Our association with LSC was important to us both separately and now as a married couple. We're only one of many couples who found their soulmates at LMC," Sturt said. The club was renamed "Hingham Maritime Center."

In November 2019, Sturt returned to his role as president of HMC. A year later, Ellen was named interim executive director.  Their work continues together in support of HMC's 50-year legacy of providing community access to Hingham Harbor.

The mission of the original Lincoln Sailing Club -- to provide a way for all members of the community to have access to the waterfront -- continues, he said. "Hingham is defined by its harbor, but until 1971 only yacht club members or private boat owners had access."

There's nothing like being on the wharf "and seeing young kids come off the water soaking wet, with ear-to-ear smiles, after spending time in a sailboat.

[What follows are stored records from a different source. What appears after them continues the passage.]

Lemma take_store_inv p a arg explicit st st' :
  a ∈ p →
  argv.take_store a arg explicit st = inr st' →
  argv_checked p st ∧ argv_stored p st →
  argv_checked p st' ∧ argv_stored p st'.
Proof.
  intros Ha H [Hc Hs].
  assert (∃ v, st' = {| argv.namespace := <[argparse.dest a := v]> (argv.namespace st);
                        argv.seen_actions := argv.seen_actions st ++ [argparse.option_string a];
                        argv.extras := argv.extras st |}
               ∧ (v = argv.empty_list
                  ∨ ∃ s, v = argv.str s ∧ argparse.check_value a s = true))
    as (v & -> & Hv).
  { unfold argv.take_store in H. destruct (explicit && String.eqb arg "--").
    - injection H as <-. eauto.
    - destruct (argparse.check_value a arg) eqn:E; [|done].
      injection H as <-. eauto 10. }
  split.
  - intros d v'. cbn. destruct (decide (argparse.dest a = d)) as [<-|Hne].
    + rewrite lookup_insert_eq. intros [= <-].
      destruct Hv as [->|(s & -> & Hs')]; [by left|]. right. eauto 10.
    + rewrite lookup_insert_ne by done. apply Hc.
  - intros o. cbn. rewrite elem_of_app, list_elem_of_singleton. intros [Ho| ->].
    + destruct (Hs o Ho) as (a' & Ha' & <- & Hl). exists a'.
      split; [done|]. split; [done|].
      apply lookup_insert_is_Some. destruct (decide (argparse.dest a = argparse.dest a'));
        [by left|by right].
    + exists a. split; [done|]. split; [done|].
      rewrite lookup_insert_eq. eauto.
Qed.
(** C8, amended: a decoded line info never has more attributes than the
    array has entries (10); when [num_attrs], read as a Go [int], exceeds
    that capacity, [GetLineInfo] ends in the run-time panic for index 10
    of an array of length 10, not in a returned error, and the attribute
    loop never reads outside the array. *)
Theorem C8_attribute_count_bound (word : arch) (K : kernel) (g : GPIO)
    (line : Z) (tr : list event) :
  let r := line_reply word K g line tr in
  let info := filled r in
  ret r = 0 ->
  wf_line_info info ->
  (forall li tr', GetLineInfo word K g line tr = (Ok li, tr') ->
     (List.length (Attributes li) <= C.GPIO_V2_LINE_NUM_ATTRS_MAX)%nat) /\
  (Z.of_nat C.GPIO_V2_LINE_NUM_ATTRS_MAX < int word (C.li_num_attrs info) ->
     fst (GetLineInfo word K g line tr) = Panic (IndexOutOfRange 10 10)) /\
  (forall e, fst (GetLineInfo word K g line tr) <> Err e) /\
  decode_attributes word info <> Undefined.
Proof.
  intros r info Hret Hwf.
  destruct Hwf as (_ & _ & _ & _ & _ & Hlen & _). fold info in Hlen.
  assert (Hget : GetLineInfo word K g line tr
                 = (decode_line_info word info,
                    tr ++ [EvIoctl (c_fd word g) GPIO_V2_GET_LINEINFO_IOCTL])).
  { rewrite GetLineInfo_unfold. fold r. rewrite Hret. reflexivity. }
  rewrite Hget. cbn [fst]. split; [| split; [| split]].
  - intros li tr' H. injection H as H _.
    apply decode_line_info_attributes in H.
    apply decode_attributes_length in H. rewrite Hlen in H. exact H.
  - intros Hbig. apply decode_line_info_panic.
    rewrite decode_attributes_past_end by (rewrite Hlen; exact Hbig).
    rewrite Hlen. reflexivity.
  - apply decode_line_info_no_error.
  - unfold decode_attributes.
    destruct (attr_loop_outcome (C.li_attrs info)
                (Z.to_nat (int word (C.li_num_attrs info))) 0 [])
      as [[l ->] | [p ->]]; discriminate.
Qed.

Lemma C8_attribute_count_bound_witness :
  fst (GetLineInfo Arch64 (Sample.good_kernel 11) Sample.handle 17 [])
  = Panic (IndexOutOfRange 10 10).
Proof.
  apply (proj1 (proj2 (C8_attribute_count_bound Arch64 (Sample.good_kernel 11)
                         Sample.handle 17 [] eq_refl
                         (sample_line_info_wf 11 ltac:(lia))))).
  cbn. lia.
Defined.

It leaves an indelible image," Sturt said.

Both Ellen and Sturt have had people whom they taught to sail approach them years later and share how learning this skill changed their lives, "meaning it taught them self-reliance, empowerment, and teamwork and helped them build self-confidence," Sturt says. "Hingham Maritime Center is a happy, invigorating, and exciting place to be."

In recalling the many roles she has filled over the years, Ellen noted that she worked for Lincoln Sailing Center in 1979, Lincoln Maritime Center in 2006, and currently for Hingham Maritime Center as executive director. "I'm the only employee who has worked under all three names," she noted with a smile.

The name changed from "Club" to "Center" soon after the program started,  to "Lincoln Maritime Center" when the rowing program was added,  and then to "Hingham Maritime Center" in 2016.

"We were under COVID restrictions earlier this year, and then they were suddenly lifted," Sturt said. "Thanks to very generous trustees and donors, HMC survived last year [when activities were at a minimum due to the pandemic]."

Once the restrictions came to an end, HMC began to get back on track.  "We've been fortunate in receiving donations, but our rowing shells are in fragile condition and our boats are old," Sturt said.

In addition to its regular sailing and rowing offerings, HMC also hosts a rowing program for students who attend any area high school that dovetails with the teams or clubs with which they are involved and helps them stay in shape.

Reaching the 50th-year mark is special for Ellen because it is a solid reminder of the fulfillment of her mother's dream. "So many people have a connection with HMC, which is making a difference in the community," she said. "Keeping her vision alive is important to me. Each year is a challenge, so it's a real milestone to reach 50. In my world, it's amazing and awesome."

Sturt recalls that in the beginning the sailing center started out with a picnic table on a "dusty old wharf with a bunch of beat-up old boats and programs that were in their infancy."

Now on the occasion of HMC's 50th anniversary, after weathering many challenges, it all feels "real" to him. "We made it through the first 50 years, creating a great launching pad for the next 50 or 150 years," he said. "We've gone from humble beginnings to something that's still humble but more established than we were in the early years."